Schepartz notes that the challenge is not just generating a PTC that will promote bond formation between new monomer classes but doing so without destroying the myriad other things a ribosome has to do during translation, such as recognizing tRNA and moving the growing amino acid chain out of the catalytic site.

The RNA in the ribosome is so large—more than 3,000 nucleotides—that the best hope for finding functional ribosomes that work with other monomers is to create libraries of ribosomes with engineered active sites.

For example, to find ribosomes that can incorporate β-amino acids, Hecht screens libraries of ribosomes for ones whose activities are slowed down or stopped by a specific form of the natural product puromycin. The antibiotic looks like the 3′ end of an amino acid–charged tRNA, a feature that allows it to take the place of a charged tRNA and stop the translation of any proteins containing β-amino acids (Biochemistry 2011, DOI: 10.1021/bi2016124).

Active mutant ribosomes typically require multiple mutations in the rRNA. That’s because a single mutation will often kill a ribosome, whereas several mutations can compensate for one another and enable new functions.

Hecht generally changes multiple locations sequentially—but, he cautions, not too many—making all possible versions of the RNA sequence at each location. “The reason that we make large numbers of changes is we don’t want to get locked into an inactive ribosome by making a single change when 6 or 11 changes might have brought it back to a different activity,” he says.

“In order to generate libraries of ribosomes, one has to be pretty smart about where one introduces mutations, especially if the ribosome is to remain functional in a cell,” Schepartz says. Her team identified a ribosome called P7A7 that with 12 mutations was able to incorporate a β-amino acid during protein synthesis in E. coli (J. Am. Chem.
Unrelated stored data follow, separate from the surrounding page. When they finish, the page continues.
(* ===== verification/TimeUtils.v ===== *)
(** * Calendar arithmetic ([shared/timeutils/timeutils.c])

    Seconds since 2000-01-01 to date and time and back.  [mp_uint_t] is 32 bits
    and wraps; a signed operation that overflows has no meaning in C and the
    theorems state the ranges in which none does.  [None] is an access outside
    one of the tables (or, in the loops, fuel that has run out).  Behind the
    functions are the rules of the Gregorian calendar and the proofs against them. *)
From S2P Require Import Prelude.
Local Open Scope Z_scope.

Definition LEAPOCH : Z := (31 + 29) * 86400.
Definition DAYS_PER_400Y : Z := 365 * 400 + 97.
Definition DAYS_PER_100Y : Z := 365 * 100 + 24.
Definition DAYS_PER_4Y : Z := 365 * 4 + 1.

Definition days_since_jan1 : list Z := [0; 31; 59; 90; 120; 151; 181; 212; 243; 273; 304; 334; 365].

(** [tab\[i\]] *)
Definition index (tab : list Z) (i : Z) : option Z :=
  if bool_decide (0 <= i) then tab !! Z.to_nat i else None.

Definition timeutils_is_leap_year (year : Z) : bool :=
  ((year `mod` 4 =? 0) && negb (year `mod` 100 =? 0)) || (year `mod` 400 =? 0).

Definition timeutils_days_in_month (year month : Z) : option Z :=
  hi ← index days_since_jan1 month;
  lo ← index days_since_jan1 (month - 1);
  let mdays := hi - lo in
  Some (if (month =? 2) && timeutils_is_leap_year year then mdays + 1 else mdays).

Definition timeutils_year_day (year month date : Z) : option Z :=
  before ← index days_since_jan1 (month - 1);
  let yday := u32 (before + date) in
  Some (if (3 <=? month) && timeutils_is_leap_year year then u32 (yday + 1) else yday).

Record timeutils_struct_time_t := MkTime {
  tm_year : Z; tm_mon : Z; tm_mday : Z; tm_hour : Z; tm_min : Z; tm_sec : Z; tm_wday : Z; tm_yday : Z }.

(** "Note: days_in_month[0] corresponds to March" *)
Definition days_in_month : list Z := [31; 30; 31; 30; 31; 31; 30; 31; 30; 31; 31; 29].

(** The years since 2000-03-01 and the day of that year, from the days since
    then: the 400, 100, 4 and 1 year cycles. *)
Definition split_days (days : Z) : Z * Z :=
  let qc_cycles := Z.quot days DAYS_PER_400Y in
  let days := Z.rem days DAYS_PER_400Y in
  let '(days, qc_cycles) := if days <? 0 then (days + DAYS_PER_400Y, qc_cycles - 1) else (days, qc_cycles) in
  let c_cycles := Z.quot days DAYS_PER_100Y in
  let c_cycles := if c_cycles =? 4 then c_cycles - 1 else c_cycles in
  let days := days - c_cycles * DAYS_PER_100Y in
  let q_cycles := Z.quot days DAYS_PER_4Y in
  let q_cycles := if q_cycles =? 25 then q_cycles - 1 else q_cycles in
  let days := days - q_cycles * DAYS_PER_4Y in
  let years := Z.quot days 365 in
  let years := if years =? 4 then years - 1 else years in
  let days := days - years * 365 in
  (years + 4 * q_cycles + 100 * c_cycles + 400 * qc_cycles, days).

Fixpoint month_loop (fuel : nat) (month days : Z) : option (Z * Z) :=
  match fuel with
  | O => None
  | S fuel =>
      n ← index days_in_month month;
      if n <=? days then month_loop fuel (month + 1) (days - n) else Some (month, days)
  end.

Definition timeutils_seconds_since_2000_to_struct_time (t : Z) : option timeutils_struct_time_t :=
  let seconds := s32 (u32 (t - LEAPOCH)) in
  let days := Z.quot seconds 86400 in
  let seconds := Z.rem seconds 86400 in
  let '(seconds, days) := if seconds <? 0 then (seconds + 86400, days - 1) else (seconds, days) in
  let hour := Z.quot seconds 3600 in
  let min := Z.rem (Z.quot seconds 60) 60 in
  let sec := Z.rem seconds 60 in
  let wday := Z.rem (days + 2) 7 in
  let wday := if wday <? 0 then wday + 7 else wday in
  let '(years, days) := split_days days in
  let year := u16 (2000 + years) in
  '(month, days) ← month_loop 13 0 days;
  let mon := u8 (month + 2) in
  let '(mon, year) := if 12 <=? mon then (mon - 12, u16 (year + 1)) else (mon, year) in
  let mday := u8 (days + 1) in
  let mon := u8 (mon + 1) in
  yday ← timeutils_year_day year mon mday;
  Some (MkTime year mon mday (u8 hour) (u8 min) (u8 sec) (u8 wday) (u16 yday)).

Definition timeutils_seconds_since_2000 (year month date hour minute second : Z) : option Z :=
  yday ← timeutils_year_day year month date;
  Some (u32 (second + minute * 60 + hour * 3600
    + (yday - 1
       + (u32 (year - 2000 + 3) / 4)
       - (u32 (year - 2000 + 99) / 100)
       + (u32 (year - 2000 + 399) / 400)) * 86400
    + (year - 2000) * 31536000)).

(** [x += y / n; if ((y = y % n) < 0) { y += n; x--; }] *)
Definition carry (x y n : Z) : Z * Z :=
  let x := x + Z.quot y n in
  let y := Z.rem y n in
  if y <? 0 then (x - 1, y + n) else (x, y).

(** "while (mday < 1)": go back by months. *)
Fixpoint back_loop (fuel : nat) (year month mday : Z) : option (Z * Z * Z) :=
  match fuel with
  | O => None
  | S fuel =>
      if mday <? 1 then
        let month := month - 1 in
        let '(month, year) := if month =? 0 then (12, u32 (year - 1)) else (month, year) in
        n ← timeutils_days_in_month year month;
        back_loop fuel year month (mday + n)
      else Some (year, month, mday)
  end.

(** "while ((mp_uint_t)mday > timeutils_days_in_month(year, month))" *)
Fixpoint forward_loop (fuel : nat) (year month mday : Z) : option (Z * Z * Z) :=
  match fuel with
  | O => None
  | S fuel =>
      n ← timeutils_days_in_month year month;
      if n <? u32 mday then
        let mday := mday - n in
        let month := month + 1 in
        let '(month, year) := if month =? 13 then (1, u32 (year + 1)) else (month, year) in
        forward_loop fuel year month mday
      else Some (year, month, mday)
  end.

(** Every round changes [mday] by 28 days or more. *)
Definition mday_fuel (mday : Z) : nat := S (Z.to_nat (Z.abs mday)).

Definition timeutils_mktime_2000 (year month mday hours minutes seconds : Z) : option Z :=
  let '(minutes, seconds) := carry minutes seconds 60 in
  let '(hours, minutes) := carry hours minutes 60 in
  let '(mday, hours) := carry mday hours 24 in
  let month := month - 1 in
  let year := u32 (year + Z.quot month 12) in
  let month := Z.rem month 12 in
  let '(month, year) := if month <? 0 then (month + 12, u32 (year - 1)) else (month, year) in
  let month := month + 1 in
  '(year, month, mday) ← back_loop (mday_fuel mday + 1) year month mday;
  '(year, month, mday) ← forward_loop (mday_fuel mday) year month mday;
  timeutils_seconds_since_2000 year month (u32 mday) hours minutes seconds.

Definition timeutils_calc_weekday (y m d : Z) : Z :=
  let '(d, y) := if m <? 3 then (d + y, y - 1) else (d + (y - 2), y) in
  Z.rem (Z.quot (23 * m) 9 + d + 4 + Z.quot y 4 - Z.quot y 100 + Z.quot y 400 + 6) 7.

(** [timeutils.h], with the epoch of 2000: nanoseconds since 1970. *)
Definition TIMEUTILS_SECONDS_1970_TO_2000 : Z := 946684800.

Definition timeutils_seconds_since_epoch_to_nanoseconds_since_1970 (s : Z) : Z :=
  u64 (u64 (s + TIMEUTILS_SECONDS_1970_TO_2000) * 1000000000).
Definition timeutils_seconds_since_epoch_from_nanoseconds_since_1970 (ns : Z) : Z :=
  u32 (ns / 1000000000 - TIMEUTILS_SECONDS_1970_TO_2000).
(** The next list and the result; [None] where the operation may not be used. *)
Definition queue_op (op : pq_op) (l : list Z) : option (list Z * Z) :=
  match op with
  | Push n => if decide (n ∈ l) then None else Some (n :: l, 0)
  | Peek => Some (l, default 0 (pq_min l))
  | Pop => x ← pq_min l; Some (without x l, x)
  | Remove n => Some (without n l, 0)
  end.

Fixpoint queue_run (ops : list pq_op) (l : list Z) : option (list Z) :=
  match ops with
  | [] => Some []
  | op :: ops => '(l', r) ← queue_op op l; rs ← queue_run ops l'; Some (r :: rs)
  end.

(** ** The same operations on a heap *)

Definition heap_op (op : pq_op) (heap : Z) : Mh (Z * Z) :=
  match op with
  | Push n => heap ← mp_pairheap_push lt heap n; mret (heap, 0)
  | Peek => mret (heap, mp_pairheap_peek heap)
  | Pop => let top := mp_pairheap_peek heap in heap ← mp_pairheap_pop lt heap; mret (heap, top)
  | Remove n => heap ← mp_pairheap_delete lt heap n; mret (heap, 0)
  end.

Fixpoint heap_run (ops : list pq_op) (heap : Z) : Mh (list Z) :=
  match ops with
  | [] => mret []
  | op :: ops => hr ← heap_op op heap; rs ← heap_run ops hr.1; mret (hr.2 :: rs)
  end.

(** ** Representation *)

Definition detached (m : mem) (x : Z) : Prop := addr_ok x /\ exists cl, m !! x = Some (MkPairheap 0 cl 0).

Definition heap_rep (m : mem) (l : list Z) (h : Z) : Prop :=
  exists f, heap_at m f h /\ elems f = l /\ NoDup l /\ ordered lt f.

Lemma heap_rep_empty m : heap_rep m [] 0.
Proof. exists FNil. split; [by left|]. split; [done|]. split; [apply NoDup_nil_2|done]. Qed.

(** The top is the least element. *)
Lemma pq_min_app l1 x l2 : (forall c, c ∈ l1 -> lt c x = false) -> (forall c, c ∈ l2 -> lt x c = true) ->
  pq_min (l1 ++ x :: l2) = Some x.
Proof.
  intros H1 H2. assert (pq_min (x :: l2) = Some x) as H0.
  { cbn. destruct (pq_min l2) as [y|] eqn:E; [|done]. rewrite H2; [done|].
    clear -E. revert y E. induction l2 as [|z l2 IH]; [done|]. cbn. intros y. destruct (pq_min l2) as [y'|].
    - destruct (lt z y'); intros [= <-]; [by left|right; by apply IH].
    - intros [= <-]. by left. }
  induction l1 as [|c l1 IH]; [done|]. cbn [app pq_min]. rewrite IH by (intros c' Hc'; apply H1; by right).
  by rewrite H1 by left.
Qed.

Lemma heap_rep_top m l h : heap_rep m l h -> h = default 0 (pq_min l) /\ (l = [] -> h = 0) /\
  (l <> [] -> exists l1 l2, l = l1 ++ h :: l2 /\ pq_min l = Some h).
Proof.
  intros (f & Hh & <- & Hnd & Ho). destruct Hh as [[-> ->]|(t & -> & Hc)]; [done|].
  apply chain_single in Hc as (-> & _). destruct Ho as (H1 & H2 & _). rewrite elems_single.
  assert (pq_min (elems (newer t) ++ root t :: elems (older t)) = Some (root t)) as -> by by apply pq_min_app.
  split; [done|]. split; [by intros [_ ?]%app_eq_nil|]. intros _. by exists (elems (newer t)), (elems (older t)).
Qed.

Lemma heap_rep_next m l h : heap_rep m l h -> l <> [] -> exists nd, m !! h = Some nd /\ next nd = 0.
Proof.
  intros (f & Hh & <- & _) Hne. destruct Hh as [[-> ->]|(t & -> & Hc)]; [done|].
  apply chain_single in Hc as (-> & _ & nd & Hlk & Hn & _). by exists nd.
Qed.

(** A member is not detached unless it is the top. *)
Lemma wp_push m l h n (Q : Z -> mem -> Prop) : heap_rep m l h -> detached m n -> n ∉ l -> weak_order lt (n :: l) ->
  (forall m' h', heap_rep m' (n :: l) h' -> (forall z, z ∉ n :: l -> m' !! z = m !! z) -> Q h' m') ->
  wp (mp_pairheap_push lt h n) m Q.
Proof.
  intros (f & Hh & <- & Hnd & Ho) [Ha (cl & Hlk)] Hn Hw HQ.
  apply wp_bind, (wp_node _ _ _ _ Hlk), wp_bind, wp_assert; [done|].
  set (t := MkTree n FNil FNil). assert (heap_at m (single t) n) as Ht.
  { right. exists t. split; [done|]. apply chain_single. split; [done|]. split; [done|]. eexists. split; [exact Hlk|]. done. }
  assert (NoDup (elems (single t) ++ elems f)) as Hnd' by (cbn; by apply NoDup_cons).
  apply (wp_fmeld lt _ (single t) f); [done|done|done|].
  intros m' h' Hh' Hfr. apply HQ; [|done]. exists (fmeld lt (single t) f). split; [done|].
  pose proof (heap_at_is _ _ _ Ht) as Hit. pose proof (heap_at_is _ _ _ Hh) as Hif.
  split; [by rewrite elems_fmeld|]. split; [done|]. apply ordered_fmeld; try done. repeat split; intros c; by intros ?%not_elem_of_nil.
Qed.
(* ===== verification/Scheduler.v ===== *)
(** * The scheduler of callbacks ([py/scheduler.c])

    Interrupts and C code queue callbacks, the interpreter runs them when it
    polls.  Python callbacks are a ring of [MICROPY_SCHEDULER_DEPTH] items, C
    callbacks a linked list of static nodes.  Every section between
    [MICROPY_BEGIN_ATOMIC_SECTION] and [MICROPY_END_ATOMIC_SECTION] is a
    computation on the state; between them anything can happen, which is the
    step relation at the end.  The port has [MICROPY_SCHEDULER_STATIC_NODES] and
    [MICROPY_PY_THREAD] with the global lock; no [vm_abort]. *)
From S2P Require Import Prelude.
From S2P Require Import CMem.
Local Open Scope Z_scope.

Definition MP_SCHED_IDLE : Z := 1.
Definition MP_SCHED_LOCKED : Z := -1.
Definition MP_SCHED_PENDING : Z := 0.
Definition MICROPY_SCHEDULER_DEPTH : Z := 8.
Definition IDX_MASK (i : Z) : Z := Z.land i (MICROPY_SCHEDULER_DEPTH - 1).

Definition s16 : Z -> Z := swrap 16.

Record mp_sched_item_t := MkItem { func : Z; arg : Z }.

(** A null pointer to a node is [None], a null callback is 0. *)
Record mp_sched_node_t := MkNode { callback : Z; next : option nat }.

(** What has happened, the latest first: callbacks accepted and called, and
    exceptions raised. *)
Inductive event :=
  | Scheduled (item : mp_sched_item_t)
  | ScheduledNode (node : nat) (cb : Z)
  | CalledFunction (item : mp_sched_item_t)
  | CalledNode (node : nat) (cb : Z)
  | Raised (exc : Z).

(** The fields of [mp_state_vm_t] and [mp_state_thread_t] that the scheduler
    uses, the memory of the nodes, and the log. *)
Record sched_t := MkSched {
  sched_state : Z;
  sched_queue : list mp_sched_item_t;
  sched_len : Z;
  sched_idx : Z;
  sched_head : option nat;
  sched_tail : option nat;
  nodes : gmap nat mp_sched_node_t;
  mp_pending_exception : Z;
  log : list event;
}.

Definition set_state (v : Z) (s : sched_t) : sched_t :=
  MkSched v (sched_queue s) (sched_len s) (sched_idx s) (sched_head s) (sched_tail s) (nodes s)
    (mp_pending_exception s) (log s).
Definition set_queue (q : list mp_sched_item_t) (len idx : Z) (s : sched_t) : sched_t :=
  MkSched (sched_state s) q len idx (sched_head s) (sched_tail s) (nodes s) (mp_pending_exception s) (log s).
Definition set_list (h t : option nat) (ns : gmap nat mp_sched_node_t) (s : sched_t) : sched_t :=
  MkSched (sched_state s) (sched_queue s) (sched_len s) (sched_idx s) h t ns (mp_pending_exception s) (log s).
Definition set_exception (e : Z) (s : sched_t) : sched_t :=
  MkSched (sched_state s) (sched_queue s) (sched_len s) (sched_idx s) (sched_head s) (sched_tail s) (nodes s) e (log s).
Definition add_event (e : event) (s : sched_t) : sched_t :=
  MkSched (sched_state s) (sched_queue s) (sched_len s) (sched_idx s) (sched_head s) (sched_tail s) (nodes s)
    (mp_pending_exception s) (e :: log s).

Abbreviation Ms := (M sched_t).

Definition get_node (n : nat) : Ms mp_sched_node_t := fun s => x ← nodes s !! n; Some (x, s).
Definition set_node (n : nat) (x : mp_sched_node_t) : Ms unit :=
  _ ← get_node n; modify (fun s => set_list (sched_head s) (sched_tail s) (<[n := x]> (nodes s)) s).

(** ** The atomic sections *)

Definition mp_sched_full (s : sched_t) : bool := sched_len s =? MICROPY_SCHEDULER_DEPTH.
Definition mp_sched_empty (s : sched_t) : bool := sched_len s =? 0.

Definition mp_sched_exception (exc : Z) : Ms unit := modify (set_exception exc).

Definition mp_sched_lock : Ms unit :=
  s ← get;
  if sched_state s <? 0 then modify (set_state (s16 (sched_state s - 1)))
  else modify (set_state MP_SCHED_LOCKED).

Definition mp_sched_unlock : Ms unit :=
  s ← get; assert_ (sched_state s <? 0);;
  let st := s16 (sched_state s + 1) in
  modify (set_state st);;
  if st =? 0 then
    if (match sched_head s with Some _ => true | None => false end) || negb (sched_len s =? 0)
    then modify (set_state MP_SCHED_PENDING)
    else modify (set_state MP_SCHED_IDLE)
  else mret tt.

(** The state becomes pending if it was idle. *)
Definition note_pending : Ms unit :=
  s ← get; if sched_state s =? MP_SCHED_IDLE then modify (set_state MP_SCHED_PENDING) else mret tt.

Definition mp_sched_schedule (function a : Z) : Ms bool :=
  s ← get;
  if negb (mp_sched_full s) then
    note_pending;;
    let iput := IDX_MASK (sched_idx s + sched_len s) in
    assert_ (iput <? Z.of_nat (length (sched_queue s)));;
    modify (fun s => set_queue (<[Z.to_nat iput := MkItem function a]> (sched_queue s)) (u8 (sched_len s + 1)) (sched_idx s) s);;
    modify (add_event (Scheduled (MkItem function a)));;
    mret true
  else mret false.

Definition mp_sched_schedule_node (node : nat) (cb : Z) : Ms bool :=
  x ← get_node node;
  if callback x =? 0 then
    note_pending;;
    set_node node (MkNode cb None);;
    s ← get;
    (match sched_tail s with
     | None => modify (fun s => set_list (Some node) (sched_tail s) (nodes s) s)
     | Some t => y ← get_node t; set_node t (MkNode (callback y) (Some node))
     end);;
    modify (fun s => set_list (sched_head s) (Some node) (nodes s) s);;
    modify (add_event (ScheduledNode node cb));;
    mret true
  else mret false.

(** *** [mp_sched_run_pending], cut where it leaves the atomic section *)

(** Where an invocation is: about to enter the first section; in the callback of
    a node, with the tail of the list at the start; in a Python callback; about
    to unlock. *)
Inductive phase :=
  | Entering
  | InNode (original_tail node : nat)
  | InFunction
  | Unlocking.

(** The loop body up to the call. *)
Definition take_node (original_tail : nat) : Ms phase :=
  s ← get;
  match sched_head s with
  | None => stuck
  | Some node =>
      x ← get_node node;
      let tail := match next x with None => None | Some _ => sched_tail s end in
      modify (fun s => set_list (next x) tail (nodes s) s);;
      set_node node (MkNode 0 (next x));;
      modify (add_event (CalledNode node (callback x)));;
      mret (InNode original_tail node)
  end.

(** From the test of the queue to the call. *)
Definition take_function : Ms phase :=
  s ← get;
  if negb (mp_sched_empty s) then
    match sched_queue s !! Z.to_nat (sched_idx s) with
    | None => stuck
    | Some item =>
        modify (set_queue (sched_queue s) (u8 (sched_len s - 1)) (IDX_MASK (sched_idx s + 1)));;
        modify (add_event (CalledFunction item));;
        mret InFunction
    end
  else mret Unlocking.

(** The first section; [None] is the return because something else has locked
    the scheduler. *)
Definition enter_run : Ms (option phase) :=
  s ← get;
  if negb (sched_state s =? MP_SCHED_PENDING) then mret None
  else
    modify (set_state MP_SCHED_LOCKED);;
    p ← (match sched_tail s with Some t => take_node t | None => take_function end);
    mret (Some p).

(** The section after the callback of a node has returned. *)
Definition after_node (original_tail node : nat) : Ms phase :=
  if negb (node =? original_tail)%nat then take_node original_tail else take_function.

(** ** [mp_handle_pending] up to the call of [mp_sched_run_pending]; whether it is
    called *)
Definition mp_handle_pending (raise_exc : bool) : Ms bool :=
  s ← get;
  let obj := mp_pending_exception s in
  if negb (obj =? 0) then
    modify (set_exception 0);;
    if raise_exc then modify (add_event (Raised obj));; mret false
    else s ← get; mret (sched_state s =? MP_SCHED_PENDING)
  else mret (sched_state s =? MP_SCHED_PENDING).

(** ** The machine

    The invocations of [mp_sched_run_pending] that have begun, the innermost
    first; [locks] counts the calls of [mp_sched_lock] that have not been undone,
    and [runs] the invocations that have ended. *)
Record machine := MkMachine { sched : sched_t; calls : list phase; locks : nat; runs : nat }.

(** Code runs, and can poll, unless an invocation is in an atomic section. *)
Definition code_running (cs : list phase) : bool :=
  match cs with [] | InNode _ _ :: _ | InFunction :: _ => true | _ => false end.

Inductive step : machine -> machine -> Prop :=
  | step_schedule s cs k r f a b s' :
      mp_sched_schedule f a s = Some (b, s') -> step (MkMachine s cs k r) (MkMachine s' cs k r)
  | step_schedule_node s cs k r n cb b s' :
      cb <> 0 -> mp_sched_schedule_node n cb s = Some (b, s') -> step (MkMachine s cs k r) (MkMachine s' cs k r)
  | step_exception s cs k r e s' :
      mp_sched_exception e s = Some (tt, s') -> step (MkMachine s cs k r) (MkMachine s' cs k r)
  | step_lock s cs k r s' :
      Z.of_nat k < 2 ^ 14 -> mp_sched_lock s = Some (tt, s') -> step (MkMachine s cs k r) (MkMachine s' cs (S k) r)
  | step_unlock s cs k r s' :
      mp_sched_unlock s = Some (tt, s') -> step (MkMachine s cs (S k) r) (MkMachine s' cs k r)
  | step_handle s cs k r raise_exc (b : bool) s' :
      code_running cs = true -> mp_handle_pending raise_exc s = Some (b, s') ->
      step (MkMachine s cs k r) (MkMachine s' (if b then Entering :: cs else cs) k r)
  | step_enter s cs k r p s' :
      enter_run s = Some (p, s') ->
      step (MkMachine s (Entering :: cs) k r) (MkMachine s' (match p with Some p => p :: cs | None => cs end) k r)
  | step_after_node s cs k r t n p s' :
      after_node t n s = Some (p, s') -> step (MkMachine s (InNode t n :: cs) k r) (MkMachine s' (p :: cs) k r)
  | step_after_function s cs k r :
      step (MkMachine s (InFunction :: cs) k r) (MkMachine s (Unlocking :: cs) k r)
  | step_finish s cs k r s' :
      mp_sched_unlock s = Some (tt, s') -> step (MkMachine s (Unlocking :: cs) k r) (MkMachine s' cs k (S r)).

Definition steps : machine -> machine -> Prop := rtc step.

(** The part of [mp_init] about the scheduler; nodes queued before a soft reset
    stay queued. *)
Definition mp_init (s : sched_t) : sched_t :=
  let st := match sched_head s with Some _ => MP_SCHED_PENDING | None => MP_SCHED_IDLE end in
  MkSched st (sched_queue s) 0 0 (sched_head s) (sched_tail s) (nodes s) 0 (log s).

(** The memory after power-on, with the static nodes [ns]. *)
Definition zeroed (ns : gmap nat mp_sched_node_t) : sched_t :=
  MkSched 0 (replicate (Z.to_nat MICROPY_SCHEDULER_DEPTH) (MkItem 0 0)) 0 0 None None ns 0 [].

Definition initial (ns : gmap nat mp_sched_node_t) : machine := MkMachine (mp_init (zeroed ns)) [] 0 0.

(** ** Reading the log, in the order of time *)

Definition scheduled_functions (l : list event) : list mp_sched_item_t :=
  rev (omap (fun e => match e with Scheduled i => Some i | _ => None end) l).
Definition called_functions (l : list event) : list mp_sched_item_t :=
  rev (omap (fun e => match e with CalledFunction i => Some i | _ => None end) l).
Definition scheduled_nodes (l : list event) : list (nat * Z) :=
  rev (omap (fun e => match e with ScheduledNode n cb => Some (n, cb) | _ => None end) l).
Definition called_nodes (l : list event) : list (nat * Z) :=
  rev (omap (fun e => match e with CalledNode n cb => Some (n, cb) | _ => None end) l).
Soc. 2016, DOI: 10.1021/jacs.6b01023).

But the researchers were surprised when they tried to solve the structure of P7A7. C-GEM member Jamie H. D. Cate, a structural biologist at UC Berkeley, and coworkers found that they couldn’t get a cryo-electron microscopy image of an intact P7A7 ribosome (Biochemistry 2019, DOI: 10.1021/acs.biochem.9b00746). In the structures that they could get of the large subunit, the catalytic PTC was completely disordered.

Cate says the ribosome is nearly assembled—all the right parts are there. “But it just so happens that the peptidyl transferase center is the last thing to fold. You can get most of the way there and not realize you’re not all the way there,” Cate says. The quality of the electron microscope image was such that the researchers could see how some RNA bases paired and stacked with one another, “and then right next door is completely wiped out,” he says.

Schepartz and Cate think that inside cells, P7A7 benefits from crowded conditions and molecular chaperones that hold the ribosome together enough to function. Without those partners, it can’t assemble properly.

Like Hecht, Schepartz and coworkers have found that making one mutation often requires making another mutation for a ribosome to remain active. Schepartz’s graduate student Allison S. Walker used a method called statistical coupling analysis to identify patterns of residues extending from the PTC that coevolve and so need to be modified in tandem (Proc. Natl. Acad. Sci. U.S.A. 2020, DOI: 10.1073/pnas.1909634117).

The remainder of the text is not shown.